Ce que j'aime le plus chez ma meilleure amie, c'est son optimisme à toute épreuve. Elle croit sincèrement en l'Homme et même si son cœur se retrouve malheureusement souvent en miettes, elle se relève et ne renonce jamais.
— N'oublie pas de m'inviter pour le mariage ! lancé-je en me dirigeant vers les grandes portes grises ouvertes du lycée, la laissant plantée là, stupéfiée par l'amour.
Les nouveaux ont déjà passé leur chemin, mais j'entends des murmures peu compatissants à côté de moi et comme toujours, je ne peux réprimer mon besoin de justice. Alors, je m'approche discrètement du groupe de Charlotte, la fille la plus populaire du lycée. Je l'entends cracher son venin à ses amies :
— Pfff ! Encore des cassos' ! Y en a marre de ce lycée qui récupère toute la poubelle. J'aurais mieux fait d'aller passer ma terminale dans un établissement privé !
Mon sang ne fait qu'un tour. Je ne supporte pas ce mot. Cassos'. Et le ton employé par notre miss Hollywood locale ne me plaît pas. Charlotte tourne la tête et s'aperçoit de ma présence :
— On t'a jamais dit que c'était mal poli d'écouter les conversations des autres ?
— Et on t'a jamais dit de ne jamais juger un livre à sa couverture ?
Charlotte et ses copines explosent de rire. Je doute qu'elles n'aient jamais ouvert un livre de toute leur pauvre existence. Cette miss-parfaite m'horripile au plus haut point ! Ses longs cheveux blonds parfaitement coiffé à toute heure de la journée, sa taille parfaite, ni trop mince, ni trop large, ses vêtements toujours parfaitement accordés... Grrr ! De quoi rendre folle n'importe quelle fille complexée comme moi ! Et ses deux acolytes, toujours aussi guindées et méprisantes ne viennent pas améliorer l'image plus proche du cliché que de la réalité qui émanent de ce trio.
— Bon, je vais être sympa avec toi et te donner un conseil : je sais qui sont les nouveaux et crois moi, reste aussi loin d'eux que tu le peux. Conseil d'amie.
— On n'est pas amies, rétorqué-je.

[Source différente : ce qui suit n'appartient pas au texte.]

Lemma store_all_wf s l : storage_wf s -> storage_wf (store_all s l).
Proof.
  revert s. induction l as [|e l IH]; intros s Hwf; [done|].
  rewrite store_all_cons, <-Store_event_fst. apply IH. by apply Store_wf.
Qed.

Lemma store_event_id_deleted s e : id_deleted s e -> store_event s e = (s, false).
Proof. intros H. apply store_event_rejected. by intros [Hn _]. Qed.

(** ** What Query promises *)

Record query_answer (stored : list Event) (filters : list ReqFilter) (l : list Event) : Prop := {
  (** newest first, ties by the smaller id, nothing twice *)
  qa_sorted : StronglySorted ev_lt l;
  (** only stored events that some filter matches *)
  qa_sound : forall e, e ∈ l -> e ∈ stored /\ exists f, f ∈ filters /\ matches f e;
  (** every such event, unless the limit is reached by events that come first *)
  qa_complete : forall e, e ∈ stored -> (exists f, f ∈ filters /\ matches f e) ->
    e ∈ l \/ (Z.of_nat (length l) = query_limit filters /\ forall x, x ∈ l -> ev_lt x e);
  (** never more than the limit of the first filter *)
  qa_limit : 0 <= query_limit filters -> Z.of_nat (length l) <= query_limit filters
}.

Lemma query_result_answer s filters :
  distinct_ids (events s) -> query_answer (events s) filters (query_result s filters).
Proof.
  intros Hd. unfold query_result, apply_limit.
  pose proof (SortFunc_Permutation (List.filter (matchesAny filters) (events s))) as Hp.
  set (S := SortFunc _) in *.
  assert (HS : StronglySorted ev_lt S).
  { apply StronglySorted_strict; [apply SortFunc_sorted|].
    eapply distinct_ids_Permutation; [symmetry; exact Hp|]. by apply distinct_ids_filter. }
  assert (Hin : forall e, e ∈ S <-> e ∈ events s /\ exists f, f ∈ filters /\ matches f e).
  { intros e. rewrite Hp, list_elem_of_In, List.filter_In, <-list_elem_of_In, matchesAny_spec. done. }
  destruct (Z.ltb_spec (query_limit filters) 0) as [Hl|Hl].
  { constructor; [done|by intros e ?%Hin| |lia]. intros e He Hf. left. by apply Hin. }
  set (n := Z.to_nat (query_limit filters)).
  assert (Hsplit : StronglySorted ev_lt (take n S ++ drop n S)) by by rewrite take_drop.
  apply StronglySorted_app in Hsplit as (Hcross & Hs1 & _).
  constructor; [done| | |].
  - intros e He. apply Hin. rewrite <-(take_drop n S). set_solver.
  - intros e He Hf. assert (e ∈ S) as HeS by by apply Hin.
    rewrite <-(take_drop n S) in HeS. apply elem_of_app in HeS as [?|Hdrop]; [auto|right].
    split; [|auto]. rewrite length_take. destruct (decide (length S <= n)%nat) as [Hle|].
    + rewrite drop_ge in Hdrop by done. by apply elem_of_nil in Hdrop.
    + lia.
  - intros _. rewrite length_take. lia.
Qed.

Lemma Query_answer s filters :
  distinct_ids (events s) -> exists l, Query s filters = Ok l /\ query_answer (events s) filters l.
Proof.
  intros Hd. rewrite Query_query_result by done. destruct filters as [|f fs]; cbn [length Nat.eqb].
  - exists []. split; [done|]. constructor; [constructor|set_solver..].
  - eexists. split; [done|]. by apply query_result_answer.
Qed.

Lemma Query_Permutation s s' filters :
  distinct_ids (events s) -> events s ≡ₚ events s' -> Query s filters = Query s' filters.
Proof.
  intros Hd Hp. rewrite !Query_query_result by eauto using distinct_ids_Permutation.
  case_match; [done|]. unfold query_result. do 2 f_equal.
  apply SortFunc_proper; [by apply distinct_ids_filter|by apply filter_Permutation].
Qed.

(** ** Properties *)

Module StorageExamples.
Definition ev (id pk : string) (at_ kind : Z) (ts : list Tag) : Event :=
  mkEvent id pk (time_Unix at_) kind (Some ts) "" "".
Definition note := ev "n1" "alice" 10 1 [].
Definition profile_old := ev "p1" "alice" 10 0 [].
Definition profile_new := ev "p2" "alice" 20 0 [].
Definition delete_note := ev "k1" "alice" 30 5 [["e"; "n1"]%string].
Definition delete_request := ev "k5" "alice" 40 5 [["e"; "k1"]%string].
Definition delete_profile := ev "k2" "alice" 15 5 [["a"; "0:alice:"]%string].
Definition delete_note_mallory := ev "k3" "mallory" 30 5 [["e"; "n1"]%string].
Definition delete_nothing := ev "k4" "alice" 30 5 [["a"; ""]%string].
End StorageExamples.

(** C32: whatever events are stored, in any order, the storage stays well-formed:
    no id stored twice, at most one event per address, no ephemeral event, no
    event (deletion requests apart) whose author has deleted it by id, and no
    event whose author has deleted its address at a time not before it. *)
Theorem Store_invariant (calls : list (option Event)) : storage_wf (run calls).
Proof. apply run_wf. Qed.

(** C31: Store does exactly one of seven things, according to what the storage
    holds: it reports false and changes nothing when the event was deleted, is
    there already, is ephemeral, or does not come before the stored event of its
    address; it reports true and replaces that event, appends the new one, or
    applies a deletion request and appends it (or does not append it when the
    request deletes itself).  It never fails, and a nil event changes nothing. *)
Theorem Store_outcome (s : InMemoryStorage) (e : Event) :
  (exists b, (Store s (Some e)).2 = Ok b /\ store_outcome s e (Store s (Some e)).1 b) /\
  Store s None = (s, Ok false).
Proof.
  split; [|done]. exists (store_event s e).2.
  rewrite Store_event_fst. split; [|apply store_event_outcome].
  unfold Store. by destruct (store_event s e).
Qed.

(** C30: after any sequence of stores, Query returns, without an error, a list in
    strict query order (newest first, ties by id), of stored events that some
    filter matches, at most as many as the first filter's limit, and complete:
    an event it leaves out comes after every event it returned, and then the
    limit is reached. *)
Theorem Query_spec (calls : list (option Event)) (filters : list ReqFilter) :
  exists l, Query (run calls) filters = Ok l /\ query_answer (events (run calls)) filters l.
Proof. apply Query_answer, sw_ids, run_wf. Qed.

(** Storing a batch without deletion requests leaves exactly the events that
    should be kept: those not ephemeral and, of the events that share an address,
    the newest (the smallest id on a tie). *)
Theorem Store_batch_kept (evs : list Event) :
  ids_identify evs -> (forall e, e ∈ evs -> ev_Kind e <> 5) ->
  forall e, e ∈ events (store_all NewInMemoryStorage evs) <-> kept evs e.
Proof. intros Hids Hk. apply bi_kept. by apply store_all_batch_inv. Qed.

Lemma Store_batch_kept_witness :
  StorageExamples.profile_new ∈
    events (store_all NewInMemoryStorage [StorageExamples.profile_new; StorageExamples.profile_old]) <->
  kept [StorageExamples.profile_new; StorageExamples.profile_old] StorageExamples.profile_new.
Proof.
  apply (Store_batch_kept [StorageExamples.profile_new; StorageExamples.profile_old]).
  - intros x y [->|[->|[]%elem_of_nil]%elem_of_cons]%elem_of_cons
      [->|[->|[]%elem_of_nil]%elem_of_cons]%elem_of_cons Heq; first [reflexivity | discriminate Heq].
  - intros x [->|[->|[]%elem_of_nil]%elem_of_cons]%elem_of_cons Heq; discriminate Heq.
Defined.

(** The order in which a batch without deletion requests arrives does not
    matter to clients: every query answers the same, event for event. *)
Theorem Store_order_irrelevant (evs evs' : list Event) (filters : list ReqFilter) :
  ids_identify evs -> (forall e, e ∈ evs -> ev_Kind e <> 5) ->
  (forall e, e ∈ evs <-> e ∈ evs') ->
  Query (store_all NewInMemoryStorage evs) filters = Query (store_all NewInMemoryStorage evs') filters.
Proof.
  intros Hids Hk Hin.
  assert (Hb : batch_inv evs (store_all NewInMemoryStorage evs)) by by apply store_all_batch_inv.
  assert (Hb' : batch_inv evs' (store_all NewInMemoryStorage evs')).
  { apply store_all_batch_inv.
    - intros x y Hx%Hin Hy%Hin. by apply Hids.
    - intros x Hx%Hin. auto. }
  apply Query_Permutation; [apply Hb|]. apply NoDup_Permutation.
  - apply distinct_ids_NoDup, Hb.
  - apply distinct_ids_NoDup, Hb'.
  - intros e. rewrite (bi_kept _ _ Hb), (bi_kept _ _ Hb'). by apply kept_ext.
Qed.

Lemma Store_order_irrelevant_witness :
  Query (store_all NewInMemoryStorage [StorageExamples.profile_new; StorageExamples.profile_old])
    [emptyFilter] =
  Query (store_all NewInMemoryStorage [StorageExamples.profile_old; StorageExamples.profile_new])
    [emptyFilter].
Proof.
  apply (Store_order_irrelevant [StorageExamples.profile_new; StorageExamples.profile_old]).
  - intros x y [->|[->|[]%elem_of_nil]%elem_of_cons]%elem_of_cons
      [->|[->|[]%elem_of_nil]%elem_of_cons]%elem_of_cons Heq; first [reflexivity | discriminate Heq].
  - intros x [->|[->|[]%elem_of_nil]%elem_of_cons]%elem_of_cons Heq; discriminate Heq.
  - intros e. rewrite !elem_of_cons. tauto.
Defined.

(** A deletion request leaves the stored deletion requests alone, unless it asks for
    the empty address. *)
Lemma processKind5_keeps_kind5 s k e :
  ev_Kind e = 5 -> (forall rest, ("a"%string :: ""%string :: rest) ∉ tags k) -> e ∈ events s -> e ∈ events (processKind5 s k).
Proof.
  intros Hk. unfold processKind5. revert s. induction (tags k) as [|t ts IH]; intros s Hno He; [done|]. cbn [fold_left].
  apply IH; [intros rest Hin; apply (Hno rest); by right|]. unfold kind5_tag.
  destruct t as [|x [|y rest]]; [done..|]. cbn [length Nat.ltb Nat.leb nth].
  destruct (String.eqb x "e"); [apply DeleteFunc_elem; by rewrite Hk|].
  destruct (String.eqb_spec x "a") as [->|]; [|done]. apply DeleteFunc_elem. split; [done|].
  rewrite kind5_no_address by done. destruct y; [|done]. exfalso. apply (Hno rest). by left.
Qed.

Lemma store_kind5_keeps_kind5 s k e : ev_Kind k = 5 ->
  ev_Kind e = 5 -> (forall rest, ("a"%string :: ""%string :: rest) ∉ tags k) -> e ∈ events s -> e ∈ events (Store s (Some k)).1.
Proof.
  intros Hk He Hno Hin. apply (processKind5_keeps_kind5 s k e) in Hno as Hin'; [|done..]. rewrite Store_event_fst.
  pose proof (store_event_outcome s k) as Hout. destruct (store_event s k) as [s' b]. cbn [fst snd] in *.
  destruct Hout as [| | |? ? ? ? Ha| | |]; try done; [by apply has_address_spec in Ha; rewrite kind5_no_address in Ha|..];
    apply elem_of_app; by left.
Qed.

(** C36: deleting by id is final among the author's own requests: once a deletion
    request naming an event's id, by the event's author, is accepted, storing the
    event again is refused, after any further stores in which no other author's
    deletion request names that id; and the event is not stored any more, unless it is
    a deletion request itself.  A deletion request that was stored stays: naming it
    has no effect on it, as long as the request has no "a" tag with an empty address. *)
Theorem deletion_by_id_final (calls : list (option Event)) (k e : Event) rest (later : list Event) :
  ev_Kind k = 5 -> ("e"%string :: ev_ID e :: rest) ∈ tags k ->
  ev_Pubkey k = ev_Pubkey e ->
  (Store (run calls) (Some k)).2 = Ok true ->
  only_by (ev_Pubkey e) (ev_ID e) later ->
  let s := store_all (Store (run calls) (Some k)).1 later in
  Store s (Some e) = (s, Ok false) /\
  (ev_Kind e <> 5 -> e ∉ events s) /\
  (ev_Kind e = 5 -> (forall rest, ("a"%string :: ""%string :: rest) ∉ tags k) -> e ∈ events (run calls) ->
    e ∈ events (Store (run calls) (Some k)).1).
Proof.
  intros Hk Hin Hpk Hst Hby s.
  assert (Hdel : id_deleted s e).
  { apply store_all_keeps_deleted; [done|]. rewrite Store_event_fst. revert Hst. unfold Store.
    destruct (store_event (run calls) k) as [s' b] eqn:Heq. cbn [fst snd]. intros [= ->].
    apply store_kind5 in Heq as (Hids & _ & _); [|done]. rewrite Hids.
    unfold deletion_by. rewrite (processKind5_id_record _ _ _ _ Hin). cbn [dr_Pubkey].
    rewrite Hpk, String.eqb_refl. eauto. }
  split_and!.
  - unfold Store. by rewrite store_event_id_deleted.
  - intros Hke Hes. assert (storage_wf s) as Hwf by by apply store_all_wf, Store_wf, run_wf.
    by apply (sw_deleted_ids s Hwf e).
  - intros Hke Hno. by apply store_kind5_keeps_kind5.
Qed.

Lemma deletion_by_id_final_witness :
  let s := store_all (Store (run [Some StorageExamples.note]) (Some StorageExamples.delete_note)).1
             [StorageExamples.profile_new] in
  StorageExamples.note ∉ events s /\ Store s (Some StorageExamples.note) = (s, Ok false) /\
  StorageExamples.delete_note ∈ events (Store (run [Some StorageExamples.delete_note]) (Some StorageExamples.delete_request)).1.
Proof.
  destruct (deletion_by_id_final [Some StorageExamples.note] StorageExamples.delete_note
           StorageExamples.note [] [StorageExamples.profile_new]) as (Hr & Hgone & _).
  - reflexivity.
  - by left.
  - reflexivity.
  - vm_compute. reflexivity.
  - intros k rest ->%list_elem_of_singleton Hk. discriminate Hk.
  - split; [by apply Hgone|]. split; [exact Hr|].
    apply (deletion_by_id_final [Some StorageExamples.delete_note] StorageExamples.delete_request
           StorageExamples.delete_note [] []); try reflexivity.
    + by left.
    + by intros k rest ?%elem_of_nil.
    + intros rest [Heq|?%elem_of_nil]%elem_of_cons; [discriminate Heq|done].
    + by left.
Defined.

Et puis je suis assez grande pour...
Notre célébrité me coupe la parole :
— Ces quatre-là sont bizarres, vraiment, et ils font partie des gens à éviter. De vrais gosses à problèmes. C'est mon père qui me l'a dit.
Évidemment, Charlotte en profite pour rappeler que son père est le principal du lycée et qu'il a accès aux dossiers de tous les élèves, y compris le mien.
— On parle d'enfants avec des problèmes, pas d'enfants à problème, corrigé-je, offusquée du choix des mots de cette fille.
Elle secoue la tête, certainement pour faire virevolter sa délicate chevelure blonde scintillante : je suis persuadée qu'elle met des paillettes dessus, ce n'est pas possible d'avoir autant de lumière sur la tête ! Quand je pense aux heures que je passe à lisser les miens, indisciplinés et bouclés par nature... La jalousie me ronge.
— Peu importe. Allez les filles, on y va.
Je regarde le trio s'éloigner, Gwenaëlle fulminant à côté de moi.
— Grrr... c'est filles sont juste des...
— Bof, rien de bien surprenant venant d'elles. Allons-y, on ne va pas être en retard dès le premier jour, pouffé-je en entraînant mon amie dans mon sillage.